__Given information__
··········
(* ===== verification/AdmissionSpec.v ===== *)
(** * Properties of admission

    How many requests a key can be granted in any stretch of time, that waiting
    for the announced delay is enough, and how many permits a principal holds at
    once, over all histories of the two registries. *)

From S2P Require Import Prelude Core Decimal Location Json ClientIp Access Admission.
Open Scope nat_scope.
Open Scope list_scope.

Definition countb {A} (p : A → bool) (l : list A) : nat := length (List.filter p l).
Lemma countb_app {A} (p : A → bool) l1 l2 : countb p (l1 ++ l2) = countb p l1 + countb p l2.
Proof. unfold countb. by rewrite List.filter_app, length_app. Qed.
Lemma countb_single {A} (p : A → bool) x : countb p [x] = if p x then 1 else 0.
Proof. unfold countb. simpl. by destruct (p x). Qed.
Lemma countb_cover {A} (p q r : A → bool) l :
  (∀ x, x ∈ l → p x = true → q x = true ∨ r x = true) → countb p l ≤ countb q l + countb r l.
Proof.
  induction l as [|x l IH]; intros Hall; [done|]. unfold countb in *. simpl.
  assert (length (List.filter p l) ≤ length (List.filter q l) + length (List.filter r l)) as Hl.
  { apply IH. intros y Hy. apply Hall. by right. }
  destruct (p x) eqn:Hp; [|destruct (q x), (r x); simpl; lia].
  destruct (Hall x (list_elem_of_here _ _) Hp) as [-> | ->]; simpl; destruct (q x), (r x); simpl; lia.
Qed.
Lemma countb_zero {A} (p : A → bool) l : (∀ x, x ∈ l → p x = false) → countb p l = 0.
Proof.
  unfold countb. induction l as [|x l IH]; intros Hall; [done|]. simpl. rewrite (Hall x) by (by left).
  apply IH. intros y Hy. apply Hall. by right.
Qed.
Lemma countb_pos {A} (p : A → bool) l x : x ∈ l → p x = true → 0 < countb p l.
Proof.
  unfold countb. induction 1 as [x l|x y l _ IH]; intros Hp; simpl; [rewrite Hp; simpl; lia|].
  destruct (p y); simpl; [lia|by apply IH].
Qed.

(** ** One fixed-window counter

    An event is the start of its window and its time. *)
Section counter.
Context (W L : N) (HW : (0 < W)%N) (HL : (L ≤ u32_max)%N).

Definition starts_at (s : N) (e : N * N) : bool := (fst e =? s)%N.
Definition within (T : N) (e : N * N) : bool := ((T <=? snd e) && (snd e <? T + W))%N.

Record log_ok (evs : list (N * N)) : Prop := mkLogOk {
  lo_window e : e ∈ evs → (fst e ≤ snd e < fst e + W)%N;
  lo_apart e e' : e ∈ evs → e' ∈ evs → fst e = fst e' ∨ (fst e + W ≤ fst e' ∨ fst e' + W ≤ fst e)%N;
  lo_limit s : countb (starts_at s) evs ≤ N.to_nat L;
}.
(** The counter's window is the last one, and counts its events. *)
Definition counter_ok (evs : list (N * N)) (w : WindowState) (now : N) : Prop :=
  (started w ≤ now)%N ∧ count w = N.of_nat (countb (starts_at (started w)) evs) ∧
  ∀ e, e ∈ evs → (fst e = started w ∨ fst e + W ≤ started w)%N.

(** At most two windows meet an interval of a window's length. *)
Lemma log_ok_bound evs T : log_ok evs → countb (within T) evs ≤ 2 * N.to_nat L.
Proof.
  intros Hlog. destruct (List.filter (within T) evs) as [|e1 rest] eqn:Hsel.
  { unfold countb. rewrite Hsel. simpl. lia. }
  assert (∀ e, e ∈ e1 :: rest → e ∈ evs ∧ (T ≤ snd e < T + W)%N) as Hin.
  { intros e He. rewrite <-Hsel in He. apply list_elem_of_In, List.filter_In in He as [He Hw].
    apply list_elem_of_In in He. unfold within in Hw. apply andb_true_iff in Hw as [?%N.leb_le ?%N.ltb_lt]. done. }
  destruct (List.filter (λ e, negb (starts_at (fst e1) e)) (e1 :: rest)) as [|e2 others] eqn:Hother.
  - assert (countb (within T) evs ≤ countb (starts_at (fst e1)) evs + countb (λ _, false) evs) as Hc.
    { apply countb_cover. intros e He Hw. left. destruct (starts_at (fst e1) e) eqn:Hs; [done|].
      assert (e ∈ List.filter (λ e, negb (starts_at (fst e1) e)) (e1 :: rest)) as Hbad.
      { apply list_elem_of_In, List.filter_In. split; [|by rewrite Hs]. rewrite <-Hsel.
        apply List.filter_In. by split; [apply list_elem_of_In|]. }
      rewrite Hother in Hbad. by apply elem_of_nil in Hbad. }
    rewrite (countb_zero (λ _, false)) in Hc by done. pose proof (lo_limit _ Hlog (fst e1)). lia.
  - assert (e2 ∈ e1 :: rest ∧ fst e2 ≠ fst e1) as [He2 Hne].
    { assert (e2 ∈ List.filter (λ e, negb (starts_at (fst e1) e)) (e1 :: rest)) as He2 by (rewrite Hother; by left).
      apply list_elem_of_In, List.filter_In in He2 as [? Hs]. split; [by apply list_elem_of_In|].
      unfold starts_at in Hs. apply negb_true_iff, N.eqb_neq in Hs. done. }
    assert (countb (within T) evs ≤ countb (starts_at (fst e1)) evs + countb (starts_at (fst e2)) evs) as Hc.
    { apply countb_cover. intros e He Hw. unfold starts_at. rewrite !N.eqb_eq.
      unfold within in Hw. apply andb_true_iff in Hw as [?%N.leb_le ?%N.ltb_lt].
      destruct (Hin e1 ltac:(by left)) as [He1 ?], (Hin e2 He2) as [He2' ?].
      pose proof (lo_window _ Hlog e He). pose proof (lo_window _ Hlog e1 He1). pose proof (lo_window _ Hlog e2 He2').
      pose proof (lo_apart _ Hlog e e1 He He1). pose proof (lo_apart _ Hlog e e2 He He2'). pose proof (lo_apart _ Hlog e1 e2 He1 He2').
      destruct (N.eq_dec (fst e) (fst e1)); [by left|]. destruct (N.eq_dec (fst e) (fst e2)); [by right|]. lia. }
    pose proof (lo_limit _ Hlog (fst e1)). pose proof (lo_limit _ Hlog (fst e2)). lia.
Qed.

Lemma log_ok_snoc evs s now :
  log_ok evs → (s ≤ now < s + W)%N → (∀ e, e ∈ evs → fst e = s ∨ (fst e + W ≤ s)%N) →
  S (countb (starts_at s) evs) ≤ N.to_nat L → log_ok (evs ++ [(s, now)]).
Proof.
  intros Hlog Hs Hlast Hcount. split.
  - intros e [He| ->%list_elem_of_singleton]%elem_of_app; [by apply (lo_window _ Hlog)|done].
  - intros e e' [He| ->%list_elem_of_singleton]%elem_of_app [He'| ->%list_elem_of_singleton]%elem_of_app; simpl.
    + by apply (lo_apart _ Hlog).
    + destruct (Hlast e He); auto.
    + destruct (Hlast e' He'); auto.
    + auto.
  - intros s'. rewrite countb_app. unfold countb at 2, starts_at at 2. simpl.
    destruct (N.eqb_spec s s') as [->|]; simpl; [lia|]. pose proof (lo_limit _ Hlog s'). lia.
Qed.

Lemma check_window_ok evs w limit now0 now w' res :
  log_ok evs → counter_ok evs w now0 → (now0 ≤ now)%N → (limit ≤ L)%N →
  check_window w limit W now = (w', res) →
  let evs' := evs ++ (if is_ok res then [(started w', now)] else []) in
  log_ok evs' ∧ counter_ok evs' w' now ∧ (now < started w' + W)%N.
Proof.
  intros Hlog (Hstart & Hcount & Hlast) Hnow Hlimit. unfold check_window, duration_since.
  set (w1 := if (W <=? now - started w)%N then mkWindow now 0 else w).
  assert (counter_ok evs w1 now ∧ (now < started w1 + W)%N) as [(Hs1 & Hc1 & Hl1) Hlt].
  { unfold w1. destruct (N.leb_spec W (now - started w)) as [Hexp|Hlive].
    - split; [split; [|split]|]; simpl; [lia| |intros e He; destruct (Hlast e He); lia|lia].
      symmetry. change 0%N with (N.of_nat 0). f_equal. apply countb_zero. intros e He. unfold starts_at. apply N.eqb_neq.
      destruct (Hlast e He); lia.
    - split; [split; [lia|done]|lia]. }
  clearbody w1. destruct (N.leb_spec limit (count w1)) as [Hfull|Hroom]; intros [= <- <-]; cbn zeta; simpl.
  - rewrite app_nil_r. split_and!; [done|split; [done|done]|done].
  - assert (N.min (count w1 + 1) u32_max = count w1 + 1)%N as Hmin by lia. split_and!; [|split; [done|split]|done].
    + apply log_ok_snoc; [done|lia|done|]. lia.
    + simpl. rewrite Hmin, Hc1, countb_app. unfold countb at 3, starts_at at 3. simpl. rewrite N.eqb_refl. simpl. lia.
    + intros e [He| ->%list_elem_of_singleton]%elem_of_app; simpl; [by apply Hl1|by left].
Qed.
End counter.

(** ** The rate registry *)
Record RateReq := mkReq { q_key : string; q_limit : N; q_now : N }.
(** An admission: its key, the stripe that counted it if the key was not tracked, the start of
    the window and the time. *)
Record Event := mkEvent { ev_key : string; ev_stripe : option nat; ev_start : N; ev_time : N }.
Definition tracked_event (k : string) (e : Event) : option (N * N) :=
  if decide (ev_key e = k ∧ ev_stripe e = None) then Some (ev_start e, ev_time e) else None.
Definition striped_event (i : nat) (e : Event) : option (N * N) :=
  if decide (ev_stripe e = Some i) then Some (ev_start e, ev_time e) else None.
Definition tracked (k : string) (evs : list Event) : list (N * N) := omap (tracked_event k) evs.
Definition striped (i : nat) (evs : list Event) : list (N * N) := omap (striped_event i) evs.

Lemma stable_index_lt hash key : stable_index hash key OVERFLOW_STRIPES < OVERFLOW_STRIPES.
Proof.
  unfold stable_index. pose proof (N.mod_lt (hash key) (N.of_nat OVERFLOW_STRIPES)). unfold OVERFLOW_STRIPES in *. lia.
Qed.

Section registry.
Context (hash : string → N) (W L : N) (HW : (0 < W)%N) (HL1 : (1 ≤ L)%N) (HL : (L ≤ u32_max)%N).
Abbreviation no_window := (mkWindow 0 0).

Definition event_of (r' : RateRegistry) (key : string) (now : N) : Event :=
  match windows r' !! key with
  | Some w => mkEvent key None (started w) now
  | None => let i := stable_index hash key OVERFLOW_STRIPES in mkEvent key (Some i) (started (nth i (overflow r') no_window)) now
  end.
Definition events_of (r' : RateRegistry) (key : string) (now : N) (res : result N unit) : list Event :=
  if is_ok res then [event_of r' key now] else [].

Definition key_ok (r : RateRegistry) (evs : list Event) (now : N) (k : string) : Prop :=
  log_ok W L (tracked k evs) ∧
  match windows r !! k with
  | Some w => counter_ok W (tracked k evs) w now
  | None => ∀ e, e ∈ tracked k evs → (fst e + W ≤ now)%N
  end.
Definition stripe_ok (r : RateRegistry) (evs : list Event) (now : N) (i : nat) : Prop :=
  log_ok W L (striped i evs) ∧ (i < OVERFLOW_STRIPES → counter_ok W (striped i evs) (nth i (overflow r) no_window) now).
Definition reg_inv (r : RateRegistry) (evs : list Event) (now : N) : Prop :=
  window r = W ∧ length (overflow r) = OVERFLOW_STRIPES ∧ (N.of_nat (size (windows r)) ≤ max_keys r)%N ∧
  (∀ k, key_ok r evs now k) ∧ (∀ i, stripe_ok r evs now i).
··········
__Problem details__
From the records above, copy out the line with "Lemma log_ok_bound evs", the line with "assert (e ∈", and every line between them, word for word.

__Problem solution__
Lemma log_ok_bound evs T : log_ok evs → countb (within T) evs ≤ 2 * N.to_nat L.
Proof.
  intros Hlog. destruct (List.filter (within T) evs) as [|e1 rest] eqn:Hsel.
  { unfold countb. rewrite Hsel. simpl. lia. }
  assert (∀ e, e ∈ e1 :: rest → e ∈ evs ∧ (T ≤ snd e < T + W)%N) as Hin.
  { intros e He. rewrite <-Hsel in He. apply list_elem_of_In, List.filter_In in He as [He Hw].
    apply list_elem_of_In in He. unfold within in Hw. apply andb_true_iff in Hw as [?%N.leb_le ?%N.ltb_lt]. done. }
  destruct (List.filter (λ e, negb (starts_at (fst e1) e)) (e1 :: rest)) as [|e2 others] eqn:Hother.
  - assert (countb (within T) evs ≤ countb (starts_at (fst e1)) evs + countb (λ _, false) evs) as Hc.
    { apply countb_cover. intros e He Hw. left. destruct (starts_at (fst e1) e) eqn:Hs; [done|].
      assert (e ∈ List.filter (λ e, negb (starts_at (fst e1) e)) (e1 :: rest)) as Hbad.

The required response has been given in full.